A PETROGRAPHIC AND GEOCHRONOLOGICAL ANALYSIS OF THE POTTSVILLE FORMATION IN THE SOUTHERN APPALACHIAN CAHABA FORELAND BASIN
Sandstones from the Cahaba synclinorium are compositionally immature and dominated by litharenite. The overall composition of the sandstone in lower and upper section is similar though the lower unit of the Pottsville has higher quartz content, and feldspar content increases toward the up section. The higher feldspar content in upper section indicates less chemical weathering or closer to source. Conglomerates in upper sections of the basin contain clasts similar in composition to the rocks of the nearby Valley and Ridge, Piedmont and Blue Ridge provinces. The composite modal analysis of sandstone composition in conglomerates of the conglomerate measures in the Cahaba indicates a “recycled orogenic” provenance, which is compatible with the sandstone composition in quartzarenite measures.
40Ar/39Ar age dating of detrital muscovite from arenitic samples from the lower, middle and upper quartzarenite measures in Cahaba yield Taconian, Alleghenian and Acadian ages respectively suggesting an Appalachian source.
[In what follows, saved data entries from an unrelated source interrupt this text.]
Lemma exec_distinct (s s' : State) (e : Event) :
  distinct s -> exec script s e = Some s' -> distinct s'.
Proof.
  intros (Hv & Hl & Hf & He & Hrc & Hfw) Hexec.
  apply exec_cases in Hexec
    as [->|[->|[(url & depth & _ & _ & ->)|[(url & depth & net & nav & _ & _ & ->)|
        [(url & depth & formDetail & rest & newLinks & before & after & pv & _ & _ & ->)|
         (url & depth & newLinks & _ & _ & ->)]]]]].
  - unfold distinct. pose proof (loopHead_results s) as Hr. unfold results in Hr.
    inversion Hr as [[H1 H2 H3 H4 H5 H6]]. rewrite H1, H2, H3, H4, H5, loopHead_visited.
    repeat split; try assumption. now apply fill_visited_NoDup.
  - repeat split; assumption.
  - repeat split; assumption.
  - destruct (afterInitialPass_cases script url depth net nav s)
      as [(_ & ->)|(data & session & _ & -> & _)]; [repeat split; assumption|].
    unfold distinct. simpl. repeat split; try assumption;
      first [now apply addAll_NoDup | now apply fold_set_add_NoDup].
  - destruct (afterFormPass_cases url depth formDetail rest newLinks before after pv s)
      as [->|(post & s1 & newLinks1 & _ & Hm & Hrest)]; [repeat split; assumption|].
    apply mergePost_fields in Hm
      as (Hv1 & _ & _ & _ & _ & _ & Hf1 & Hl1 & He1 & Hrc1 & Hfw1 & _).
    destruct (mergePostLinks_exact (links post) (linksFound s) newLinks Hl)
      as (added & Hexact & Hnd & _).
    rewrite Hexact in Hl1. injection Hl1 as Hl1' _.
    assert (Hd1 : distinct s1).
    { unfold distinct. rewrite Hv1, Hl1', Hf1, He1, Hrc1, Hfw1.
      repeat split; try assumption; now apply addAll_NoDup. }
    destruct Hrest as [(_ & ->)|(s2 & newLinks2 & session & Had & -> & _)]; [exact Hd1|].
    apply adoptNavigation_fields in Had as (Hr & _ & _ & _ & _ & _ & Hvis).
    unfold results in Hr. inversion Hr as [[H1 H2 H3 H4 H5 H6]].
    destruct Hd1 as (Hv' & Hl' & Hf' & He' & Hrc' & Hfw').
    unfold distinct. simpl. rewrite H1, H2, H3, H4, H5.
    repeat split; try assumption.
    destruct Hvis as [(-> & _)|(_ & _ & _ & -> & _)]; [assumption|].
    now apply set_add_nodup.
  - unfold settle, distinct. simpl.
    destruct (requeue_fields depth newLinks s) as (Hr & _).
    unfold results in Hr. inversion Hr as [[H1 H2 H3 H4 H5 H6]].
    rewrite H1, H2, H3, H4, H5, requeue_visited. repeat split; assumption.
Qed.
The three different ages in the different stratigraphic level of the quatrzarenite measures suggest a shifting of sources with time within the Appalachian mountain belts. The 40Ar/39Ar age dates of a metatonalite clast from Cahaba `provide a complex age spectrum with a minimum of 300 Ma; which also indicates that the rocks in Cahaba section is older than the minimum age of metatonalite age spectrum. A miospore Schultzospora rara also constrains the age of the youngest Pottsville strata which is ~310 Ma. The petrographic and detrital geochronologic data therefore suggest that the Pottsville sedimentation in the Cahaba Synclinorium was consistent throughout the stratigraphic column, sourced from the Appalachian during the late Paleozoic.